Friday, September 12, 2014

Fear of the Unknown

From as far back as I can remember, I have always said my biggest fear is the unknown.
There's very few things I won't try, but I will always be hesitant.














Lately, I've been thinking about what this winter is going to bring.
The only thing that comes to my head is "I'm scared."

I think it every day. Over,
And over,
And over,
And over.

I've decided to work on trust.
First and foremost, trust in the Lord.
But I'm also working on being vulnerable and real with myself.
In hopes to relieve some of that stress and anxiety that an uncertain future holds.

I told a friend, "As cheesy as it sounds, I'm trusting God's plan."
Her response, "He leads us as we do the work."

It was a nice reminder that I have control over what's going to happen.
I might not have ALL the control, but I can make it what I want.
God's plan is still going to come, but we have to work for it.

So…now,
If I want something, I'll go for it.
If I want to see change, I'll take the initiative to change.

That's not going to erase all uncertainty,
but it will sure help lead me to a place that I can feel comfortable.

<3XOT




Thursday, September 11, 2014

Rome Wasn't Built In A Day

So for the last few weeks, I've been completely stressed.
I've been hopping from one thing to the other and my mind has been filled with dates, meetings, commitments, and how to balance life.

I look back and wonder what I got done?
Did I complete anything?

The answer is yes.
Through it all, my lists got made, everything got checked off, and it all came together.
And somewhere in the middle, I had an epiphany.

It's my nature to be a planner.
I focus on details.
I am a master lister.
If I say I'll do it, I'll do it.
I am a planner and shit gets done.

So, the epiphany:
I used to think I didn't live in the moment because I was always planning.
However, I'm realizing I do enjoy life and what I'm doing day to day, even though I live my life based off of the plans I make. I do live in the moment, but plan 5 steps ahead and that's why I worry. That's where my stress comes from.

So to stop being so stressed and worrisome, my new goal is to start focusing on the joy that I feel during those moments, not how much more I have to do.

You wanna know what I've done in the past few weeks?
I've planned an awesome party for my sister's shower from 10 hours away, I went to the Minnesota State Fair, I've ran 5 miles all at once, I've spent time with families and children who mean so much to me, I've volunteered, I've rearranged my room, I've driven to Michigan, had job interviews, and planned my trip home.

None of that has been taken for granted and each opportunity that I faced, I breathed in the joy that it brought.
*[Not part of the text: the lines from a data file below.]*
(** * ptrcmp: comparisons between pointers to basic types

    A shallow embedding of the analyzer of [main.go] (and of its variant
    that dispatches to [Visit]) together with the parts of [go/token],
    [go/types], [go/ast], [inspector] and [analysis] that the analyzer
    calls.  Library code is modelled after its documented behaviour; the
    functions of the repository are transcribed from their source text. *)

From Stdlib Require Import ZArith List String Ascii Bool Lia DecimalString Sorted.
Import ListNotations.
Open Scope string_scope.
Open Scope Z_scope.
Set Warnings "-register-all".

(* ================================================================== *)
(** ** go/token *)

Module token.

(** [token.Pos]: a compact source position, an integer; [NoPos] is 0. *)
Definition Pos := Z.
Definition NoPos : Pos := 0.

(** [token.Token]: the operator tokens that can label a unary or a
    binary expression, and the literal classes carried by [BasicLit]. *)
Inductive Token : Set :=
| ILLEGAL
| INT | FLOAT | IMAG | CHAR | STRING
| ADD | SUB | MUL | QUO | REM
| AND | OR | XOR | SHL | SHR | AND_NOT
| LAND | LOR | ARROW
| EQL | LSS | GTR | NOT
| NEQ | LEQ | GEQ
| ASSIGN | DEFINE
| VAR | CONST.

Definition Token_eq_dec (a b : Token) : {a = b} + {a <> b}.
Proof. decide equality. Defined.

(** [token.Position]: the printable form of a position. *)
Record Position : Set := mkPosition {
  Filename : string;
  Offset : Z;
  Line : Z;
  Column : Z
}.

(** [token.FileSet], seen through its only method used here,
    [Position(p)]. *)
Record FileSet : Type := mkFileSet {
  Position_of : Pos -> Position
}.

End token.

(* ================================================================== *)
(** ** go/ast: the syntax tree *)

Module ast.

(** [*ast.Ident]. *)
Record Ident : Set := mkIdent {
  NamePos : token.Pos;
  Name : string
}.

(** [ast.Expr]: the expression nodes, each with the fields of its Go
    struct.  A node pointer is identified with the node's content, which
    carries its source positions. *)
Inductive Expr : Type :=
| BadExpr (From To : token.Pos)
| Ident_ (id : Ident)
| BasicLit (ValuePos : token.Pos) (Kind : token.Token) (Value : string)
| ParenExpr (Lparen : token.Pos) (X : Expr) (Rparen : token.Pos)
| SelectorExpr (X : Expr) (Sel : Ident)
| IndexExpr (X : Expr) (Lbrack : token.Pos) (Index : Expr)
    (Rbrack : token.Pos)
| CallExpr (Fun : Expr) (Lparen : token.Pos) (Args : list Expr)
    (Rparen : token.Pos)
| StarExpr (Star : token.Pos) (X : Expr)
| UnaryExpr (OpPos : token.Pos) (Op : token.Token) (X : Expr)
| BinaryExpr (X : Expr) (OpPos : token.Pos) (Op : token.Token) (Y : Expr).

(** [*ast.Field] and [*ast.FieldList] (parameters and results). *)
Record Field : Type := mkField {
  Field_Names : list Ident;
  Field_Type : Expr
}.

Record FieldList : Type := mkFieldList {
  Opening : token.Pos;
  List_ : list Field;
  Closing : token.Pos
}.

(** [*ast.FuncType]. *)
Record FuncType : Type := mkFuncType {
  Func : token.Pos;
  Params : FieldList;
  Results : option FieldList
}.

(** [*ast.ValueSpec] and the [*ast.GenDecl] of a [var] or [const]
    declaration. *)
Record ValueSpec : Type := mkValueSpec {
  Names : list Ident;
  Type_ : option Expr;
  Values : list Expr
}.

Record GenDecl : Type := mkGenDecl {
  TokPos : token.Pos;
  Tok : token.Token;
  GenDecl_Lparen : token.Pos;
  Specs : list ValueSpec;
  GenDecl_Rparen : token.Pos
}.

(** [ast.Stmt]. *)
Inductive Stmt : Type :=
| ExprStmt (X : Expr)
| AssignStmt (Lhs : list Expr) (TokPos : token.Pos) (Tok : token.Token)
    (Rhs : list Expr)
| DeclStmt (Decl : GenDecl)
| ReturnStmt (Return : token.Pos) (Results : list Expr)
| BlockStmt (Lbrace : token.Pos) (List : list Stmt) (Rbrace : token.Pos)
| IfStmt (If : token.Pos) (Init : option Stmt) (Cond : Expr) (Body : Stmt)
    (Else : option Stmt)
| ForStmt (For : token.Pos) (Init : option Stmt) (Cond : option Expr)
    (Post : option Stmt) (Body : Stmt).

(** [ast.Decl]. *)
Inductive Decl : Type :=
| GenDecl_ (d : GenDecl)
| FuncDecl (Name : Ident) (Type_ : FuncType) (Body : option Stmt).

(** [*ast.File]. *)
Record File : Type := mkFile {
  Package : token.Pos;
  File_Name : Ident;
  Decls : list Decl
}.

(** [ast.Node]: an interface value, either nil or a pointer to a node of
    one of the kinds above. *)
Inductive Node : Type :=
| NilNode
| ExprNode (e : Expr)
| FieldNode (f : Field)
| FieldListNode (l : FieldList)
| FuncTypeNode (t : FuncType)
| SpecNode (s : ValueSpec)
| StmtNode (s : Stmt)
| DeclNode (d : Decl)
| FileNode (f : File).

(** [e.Pos()] and [e.End()], per node kind. *)
Definition Ident_End (id : Ident) : token.Pos :=
  NamePos id + Z.of_nat (String.length (Name id)).

Fixpoint Pos (e : Expr) : token.Pos :=
  match e with
  | BadExpr from _ => from
  | Ident_ id => NamePos id
  | BasicLit p _ _ => p
  | ParenExpr lp _ _ => lp
  | SelectorExpr x _ => Pos x
  | IndexExpr x _ _ _ => Pos x
  | CallExpr f _ _ _ => Pos f
  | StarExpr star _ => star
  | UnaryExpr p _ _ => p
  | BinaryExpr x _ _ _ => Pos x
  end.

Fixpoint End (e : Expr) : token.Pos :=
  match e with
  | BadExpr _ to => to
  | Ident_ id => Ident_End id
  | BasicLit p _ v => p + Z.of_nat (String.length v)
  | ParenExpr _ _ rp => rp + 1
  | SelectorExpr _ sel => Ident_End sel
  | IndexExpr _ _ _ rb => rb + 1
  | CallExpr _ _ _ rp => rp + 1
  | StarExpr _ x => End x
  | UnaryExpr _ _ x => End x
  | BinaryExpr _ _ _ y => End y
  end.

(** [p.IsValid()]. *)
Definition IsValid (p : token.Pos) : bool := negb (p =? token.NoPos).

(** [Pos()] and [End()] of the other nodes.  Where Go indexes a list
    ([Names[0]], [Lhs[0]], the last of [Rhs]) the list is taken to be
    non-empty, as the parser builds it; [NoPos] stands for the panic. *)
Definition Field_Pos (f : Field) : token.Pos :=
  match Field_Names f with
  | id :: _ => NamePos id
  | [] => Pos (Field_Type f)
  end.

Definition Field_End (f : Field) : token.Pos := End (Field_Type f).

Definition FieldList_Pos (l : FieldList) : token.Pos :=
  if IsValid (Opening l) then Opening l
  else match List_ l with
       | f :: _ => Field_Pos f
       | [] => token.NoPos
       end.

Definition FieldList_End (l : FieldList) : token.Pos :=
  if IsValid (Closing l) then Closing l + 1
  else last (map Field_End (List_ l)) token.NoPos.

Definition FuncType_Pos (t : FuncType) : token.Pos :=
  if IsValid (Func t) then Func t else FieldList_Pos (Params t).

Definition FuncType_End (t : FuncType) : token.Pos :=
  match Results t with
  | Some r => FieldList_End r
  | None => FieldList_End (Params t)
  end.

Definition ValueSpec_Pos (s : ValueSpec) : token.Pos :=
  hd token.NoPos (map NamePos (Names s)).

Definition ValueSpec_End (s : ValueSpec) : token.Pos :=
  match Values s, Type_ s with
  | _ :: _, _ => last (map End (Values s)) token.NoPos
  | [], Some t => End t
  | [], None => last (map Ident_End (Names s)) token.NoPos
  end.

Definition GenDecl_Pos (d : GenDecl) : token.Pos := TokPos d.

Definition GenDecl_End (d : GenDecl) : token.Pos :=
  if IsValid (GenDecl_Rparen d) then GenDecl_Rparen d + 1
  else hd token.NoPos (map ValueSpec_End (Specs d)).

Definition Stmt_Pos (s : Stmt) : token.Pos :=
  match s with
  | ExprStmt x => Pos x
  | AssignStmt lhs _ _ _ => hd token.NoPos (map Pos lhs)
  | DeclStmt d => GenDecl_Pos d
  | ReturnStmt r _ => r
  | BlockStmt lb _ _ => lb
  | IfStmt i _ _ _ _ => i
  | ForStmt f _ _ _ _ => f
  end.

Fixpoint Stmt_End (s : Stmt) : token.Pos :=
  match s with
  | ExprStmt x => End x
  | AssignStmt _ _ _ rhs => last (map End rhs) token.NoPos
  | DeclStmt d => GenDecl_End d
  | ReturnStmt r results =>
      match results with
      | [] => r + 6
      | _ => last (map End results) token.NoPos
      end
  | BlockStmt lb list rb =>
      if IsValid rb then rb + 1
      else match list with
           | [] => lb + 1
           | _ => last (map Stmt_End list) token.NoPos
           end
  | IfStmt _ _ _ body els =>
      match els with
      | Some e => Stmt_End e
      | None => Stmt_End body
      end
  | ForStmt _ _ _ _ body => Stmt_End body
  end.

Definition Decl_Pos (d : Decl) : token.Pos :=
  match d with
  | GenDecl_ g => GenDecl_Pos g
  | FuncDecl _ t _ => FuncType_Pos t
  end.

Definition Decl_End (d : Decl) : token.Pos :=
  match d with
  | GenDecl_ g => GenDecl_End g
  | FuncDecl _ t (Some body) => Stmt_End body
  | FuncDecl _ t None => FuncType_End t
  end.

(** The nodes of a tree in the order [ast.Inspect] (and [ast.Walk])
    reaches them: a node, then its children field by field. *)
Definition walkOpt {A : Type} (walk : A -> list Node) (o : option A)
  : list Node :=
  match o with
  | Some a => walk a
  | None => []
  end.

Definition walkIdent (id : Ident) : list Node := [ExprNode (Ident_ id)].

Fixpoint walkExpr (e : Expr) : list Node :=
  ExprNode e ::
  match e with
  | BadExpr _ _ | Ident_ _ | BasicLit _ _ _ => []
  | ParenExpr _ x _ => walkExpr x
  | SelectorExpr x sel => walkExpr x ++ walkIdent sel
  | IndexExpr x _ index _ => walkExpr x ++ walkExpr index
  | CallExpr f _ args _ => walkExpr f ++ flat_map walkExpr args
  | StarExpr _ x => walkExpr x
  | UnaryExpr _ _ x => walkExpr x
  | BinaryExpr x _ _ y => walkExpr x ++ walkExpr y
  end.

Definition walkField (f : Field) : list Node :=
  FieldNode f :: flat_map walkIdent (Field_Names f) ++ walkExpr (Field_Type f).

Definition walkFieldList (l : FieldList) : list Node :=
  FieldListNode l :: flat_map walkField (List_ l).

Definition walkFuncType (t : FuncType) : list Node :=
  FuncTypeNode t :: walkFieldList (Params t)
                 ++ walkOpt walkFieldList (Results t).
I wouldn't change it for anything. The experiences, people, and places have given me more happiness than I can express. And I felt that happiness as it came.

I'm not saying change is going to happen overnight, because it's not, but I think I don't need to be so hard on myself because my life plan hasn't come together. I'm working on a way to continue my life at 100mph, but focusing on the joy I'm feeling as I do it. I know I enjoy myself and the people in my life - and that's going to be my sole focus.





















<3XOT

Monday, September 8, 2014

The 1st effect of sin was fakeness.

I have cleaned my anxiety away.
I have cooked my anxiety away.
I have baked my anxiety away.
(Tomorrow, I'm going to run my anxiety away.)

But with so much change, comes so much trust.
Trust that what I'm doing and what I'm planning on doing is the right thing.

Pastor Peter was talking about being transparent and living in the light; sharing our temptations and struggles with someone who we trust. He then went on to explain that living in the light is hard. Which it is. Or else we would all do it all the time and there'd be no need for Pastor Peter.

I'm not going to share my temptations and struggles on social media because, well, that would be stupid. Because, frankly, I don't trust most of you with my deepest, darkest secrets (sorry, not sorry). But, I will share with you the one point that has caused me to reevaluate every time I said I was going to change and become better and walk in the light, but didn't.

Point #3 of the sermon: We're not convinced God's alternative is better than our own.
If anything, I should know that there is a plan out there for me.
A plan greater than any plan I could think of or imagine.
A plan that will leave me with more than enough.
A plan that I could not design myself.

But, first you have to take that step and become vulnerable and true to yourself and who you really need to be. It can be scary. For me, it's scary as hell. For me, I'm afraid of everything I'm going to have to give up. I'm afraid that I'm too damaged. (There, I'm being vulnerable for social media "friends". Happy?) But then Pastor Peter said the one thing I needed to hear to know that I can make these changes.
The Holy Spirit never condemns, it convicts.
The Holy Spirit never shames you, it uplifts you with truth.

In nine days, I will be back home with my family.
In nine days, I will have so many worldly burdens taken off my shoulders.
Until then, I will trust that what the Lord is doing in my life is for the best. I will trust His plan. And I will be vulnerable with people that I trust.















Because as much as I love cooking, baking, cleaning and (in case you didn't know, I'm taking up a new hobby) cake decorating, that anxiety will still be rooted in me. It will not go away until I can find the peace that passes all understanding. And that comes solely with trust in the Lord and walking in the light.